Pavese and Machado de Assis (#NovNov)

Cesare Pavese's The Moon and the Bonfires

The 'Eel'--we never learn his actual name--left Italy's Piedmont early in the Fascist era for America. He was an orphan, raised by a poor family for few lire the state handed over and the free labor he could provide. He didn't have much to hope for at home. He lives rough in the US, working as a milkman, in a diner, but eventually makes good running some sort of agricultural supply company in California. Twenty years later, 1950 or so, he returns to his native ground. Has he come to stay?

The locals certainly hope so: he could marry! He could buy a farm! But really he just wants to look at the old places and see some old acquaintances. Maybe the person he most wants to see is Nuto, and he does; Nuto came from a better set-up family, and is now, by the standards of rural post-war Italy, well-off. The 'Eel' looked up to the older Nuto before he left. Nuto worked with the Communist resistance during the war, and retains his Communist sympathies; that doesn't earn him any friends in rural Piedmont in 1950. 

The novella is rather slow-burning--surprising in a novella?--and it takes a while before we get to the dramatic plot elements, which happened during the war and are reported by Nuto. But it's mostly an atmospheric work, I thought. I was most touched by the Eel's relationship to young Cinto, a near orphan, whom the Eel sees in himself at that age.

The moon and the bonfires are representative of local superstition:

"What is this valley for a family that comes from the sea, who nothing about the moon and the bonfires?"

I was amused that the Eel lived near El Cerrito in the East Bay ("the Cerrito road") when he was in California, where I also lived in the first half of the 90s.

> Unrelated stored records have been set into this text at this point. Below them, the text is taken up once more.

(** Inserting a string that is stored already is refused with an
    [IntegrityError], provided the insert gets as far as the check. *)
Lemma insert_into_conflict (new_id : option Z) (s : string) (t : Z) (db : database) :
  fits string_field s = true ->
  (new_id = None -> is_Some (sequences db !! id_seq)) ->
  s ∈ string_ <$> table_rows db ->
  exists c, c ∈ table_constraints /\
    fst (insert_into new_id s t db) = inl (IntegrityError (name c)).
Proof.
  intros Hfit Hseq Hin. unfold insert_into. rewrite Hfit. cbn [negb].
  assert (Hgen : forall i db1, table_rows db1 = table_rows db ->
    exists c, c ∈ table_constraints /\
      fst ((let* rows := gets table_rows in
            match List.find (violated rows {| id := i; string_ := s; date_added := t |})
                    table_constraints with
            | Some c => raise (IntegrityError (name c))
            | None =>
                let* _ := modify (set_table_rows
                            (fun l => l ++ [ {| id := i; string_ := s; date_added := t |} ])) in
                ret [[VInt i]]
            end) db1) = inl (IntegrityError (name c))).
  { intros i db1 Hrows. unfold bind, gets. cbn beta iota. rewrite Hrows.
    destruct (List.find _ table_constraints) as [c|] eqn:Hfind.
    - exists c. split; [|done]. apply find_some in Hfind as [Hc _].
      by apply list_elem_of_In.
    - exfalso.
      pose proof (find_none _ _ Hfind _
        (proj1 (list_elem_of_In _ _) unique_string_declared)) as Hno.
      cbn beta in Hno.
      assert (Hyes : violated (table_rows db) {| id := i; string_ := s; date_added := t |}
                {| fields := ["string"]; name := "unique_string" |} = true)
        by (by apply violated_unique_string).
      congruence. }
  destruct new_id as [i|].
  - unfold bind at 1, ret at 1. by apply Hgen.
  - destruct (Hseq eq_refl) as [last Hlast].
    unfold bind at 1. rewrite (nextval_some _ _ _ Hlast). by apply Hgen.
Qed.

Lemma delete_from_eq (pk : Z) (db : database) :
  delete_from pk db =
    (inr [], set_table_rows (List.filter (fun r => negb (bool_decide (id r = pk)))) db).
Proof. reflexivity. Qed.

Lemma execute_insert_into (new_id : option Z) (s : string) (t : Z) (db : database) :
  execute_statement (InsertInto Meta.db_table new_id s t) db =
    insert_into new_id s t (log_statement (InsertInto Meta.db_table new_id s t) db).
Proof.
  unfold execute_statement, bind, modify. by rewrite decide_True.
Qed.

Lemma execute_delete_from (pk : Z) (db : database) :
  execute_statement (DeleteFrom Meta.db_table pk) db =
    delete_from pk (log_statement (DeleteFrom Meta.db_table pk) db).
Proof.
  unfold execute_statement, bind, modify. by rewrite decide_True.
Qed.

(** ** create and delete, case by case *)

Lemma create_on_database (new_id : option Z) (s : string) (date : option Z)
    (w : world) (db : database) :
  write_database w = Some db ->
  create new_id s date w =
    (let t := match date with Some t => t | None => clock w end in
     let x := insert_into new_id s t
                (log_statement (InsertInto Meta.db_table new_id s t) db) in
     (match fst x with
      | inl e => inl e
      | inr ([VInt i] :: _) => inr {| id := i; string_ := s; date_added := t |}
      | inr _ => inl (ProgrammingError "no results to fetch")
      end,
      set_connection (db_for_write_alias w) (snd x) w)).
Proof.
  intros Hdb. unfold write_database in Hdb.
  unfold create, execute, on_connection, connections_cursor, db_for_write, fetchall,
    get_default, date_added_field, timezone_now.
  destruct date as [t|]; unfold bind, gets, ret; rewrite Hdb; cbn [cursor_alias];
    rewrite Hdb, execute_insert_into; cbn zeta;
    match goal with |- context [insert_into ?a ?b ?c ?d] =>
      destruct (insert_into a b c d) as [[e|rows] db'] end;
    cbn [fst snd result_set]; try done;
    by repeat (match goal with |- context [match ?l with _ => _ end] => destruct l end).
Qed.

Lemma create_no_connection (new_id : option Z) (s : string) (date : option Z) (w : world) :
  write_database w = None ->
  create new_id s date w = (inl (ConnectionDoesNotExist (db_for_write_alias w)), w).
Proof.
  intros Hdb. unfold write_database in Hdb.
  unfold create, connections_cursor, db_for_write, get_default, date_added_field,
    timezone_now.
  destruct date as [t|]; unfold bind, gets, ret; by rewrite Hdb.
Qed.

Lemma delete_on_database (pk : Z) (w : world) (db : database) :
  write_database w = Some db ->
  delete pk w =
    (inr tt,
     set_connection (db_for_write_alias w)
       (set_table_rows (List.filter (fun r => negb (bool_decide (id r = pk))))
          (log_statement (DeleteFrom Meta.db_table pk) db)) w).
Proof.
  intros Hdb. unfold write_database in Hdb.
  unfold delete, execute, on_connection, connections_cursor, db_for_write, bind, gets, ret.
  rewrite Hdb. cbn [cursor_alias]. by rewrite Hdb, execute_delete_from, delete_from_eq.
Qed.

Lemma delete_no_connection (pk : Z) (w : world) :
  write_database w = None ->
  delete pk w = (inl (ConnectionDoesNotExist (db_for_write_alias w)), w).
Proof.
  intros Hdb. unfold write_database in Hdb.
  unfold delete, connections_cursor, db_for_write, bind, gets. by rewrite Hdb.
Qed.

(** ** One call of a history *)

Lemma answer_snd {A : Type} (f : A -> reply) (x : (error + A) * world) :
  snd (answer f x) = snd x.
Proof. by destruct x as [[e|a] w]. Qed.

Lemma answer_fst {A : Type} (f : A -> reply) (x : (error + A) * world) :
  fst (answer f x) = match fst x with inl e => Raised e | inr a => f a end.
Proof. by destruct x as [[e|a] w]. Qed.

Lemma perform_no_connection (c : call) (w : world) :
  write_database w = None ->
  perform c w = (Raised (ConnectionDoesNotExist (db_for_write_alias w)), w).
Proof.
  intros Hdb. destruct c as [num|new_id s date|pk]; unfold perform.
  - by rewrite get_next_values_no_connection.
  - by rewrite create_no_connection.
  - by rewrite delete_no_connection.
Qed.

Lemma perform_on_database (c : call) (w : world) (db : database) :
  write_database w = Some db ->
  exists db',
    snd (perform c w) = set_connection (db_for_write_alias w) db' w /\
    sequence_not_behind db db' /\
    rows_between db db' (fst (perform c w)) /\
    table_step db db'.
Proof.
  intros Hdb. destruct c as [num|new_id s date|pk]; unfold perform;
    rewrite answer_snd, answer_fst.
  - destruct (sequences db !! id_seq) as [last|] eqn:Hseq.
    + rewrite (get_next_values_ok _ _ _ _ Hdb Hseq). cbn [fst snd].
      exists (after_next_values num last db).
      pose proof (after_next_values_sequence num last db) as Hafter.
      split; [done|]. split; [|split].
      * unfold sequence_not_behind. rewrite Hseq, Hafter. lia.
      * exists last, (last + Z.max 0 num), (seqZ (last + 1) num).
        repeat split; try done; [apply seqZ_sorted|].
        apply Forall_forall. intros v Hv. apply elem_of_seqZ in Hv. lia.
      * by left.
    + rewrite (get_next_values_no_sequence _ _ _ Hdb Hseq). cbn [fst snd].
      eexists. split; [done|]. split; [|split]; [|done|by left].
      unfold sequence_not_behind. cbn [log_statement sequences]. by rewrite Hseq.
  - rewrite (create_on_database _ _ _ _ _ Hdb). cbn zeta. cbn [fst snd].
    set (t := match date with Some t => t | None => clock w end).
    set (db0 := log_statement (InsertInto Meta.db_table new_id s t) db).
    destruct (insert_into_cases new_id s t db0) as (Hlog & Hsq & Hres).
    exists (snd (insert_into new_id s t db0)).
    split; [done|]. split; [|split].
    + unfold sequence_not_behind.
      destruct Hsq as [->|(last & Hlast & ->)]; cbn [db0 log_statement sequences] in *.
      * by destruct (sequences db !! id_seq).
      * rewrite Hlast, lookup_insert_eq. lia.
    + destruct (fst (insert_into new_id s t db0)) as [e|rows]; [done|].
      by repeat (match goal with |- context [match ?l with _ => _ end] => destruct l end).
    + destruct (fst (insert_into new_id s t db0)) as [e|rows].
      * by left.
      * destruct Hres as (i & _ & Hrows & Hfit & Hcs). right. right.
        by exists {| id := i; string_ := s; date_added := t |}.
  - rewrite (delete_on_database _ _ _ Hdb). cbn [fst snd].
    eexists. split; [done|]. split; [|split]; [|done|].
    + unfold sequence_not_behind. cbn [set_table_rows log_statement sequences].
      by destruct (sequences db !! id_seq).
    + right. left. by exists pk.
Qed.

Pavese never went to America, and instead was in internal exile during the Fascist era, but was known for his translations from American literature (Moby-Dick, Gertrude Stein). He committed suicide shortly after this novella came out in 1950.

152p, plus an introduction by Mark Rudman, translated by R. W. Flint

Machado de Assis' The Alienist

"Dr. Simão Bacamarte, a son of the gentry, and the greatest doctor in Brazil, Portugal, and the Spains,has returned to Brazil. "'Science,' he said to His Majesty, 'is my sole employment; Itaguaí is my universe.'" There's no keeping him in Lisbon.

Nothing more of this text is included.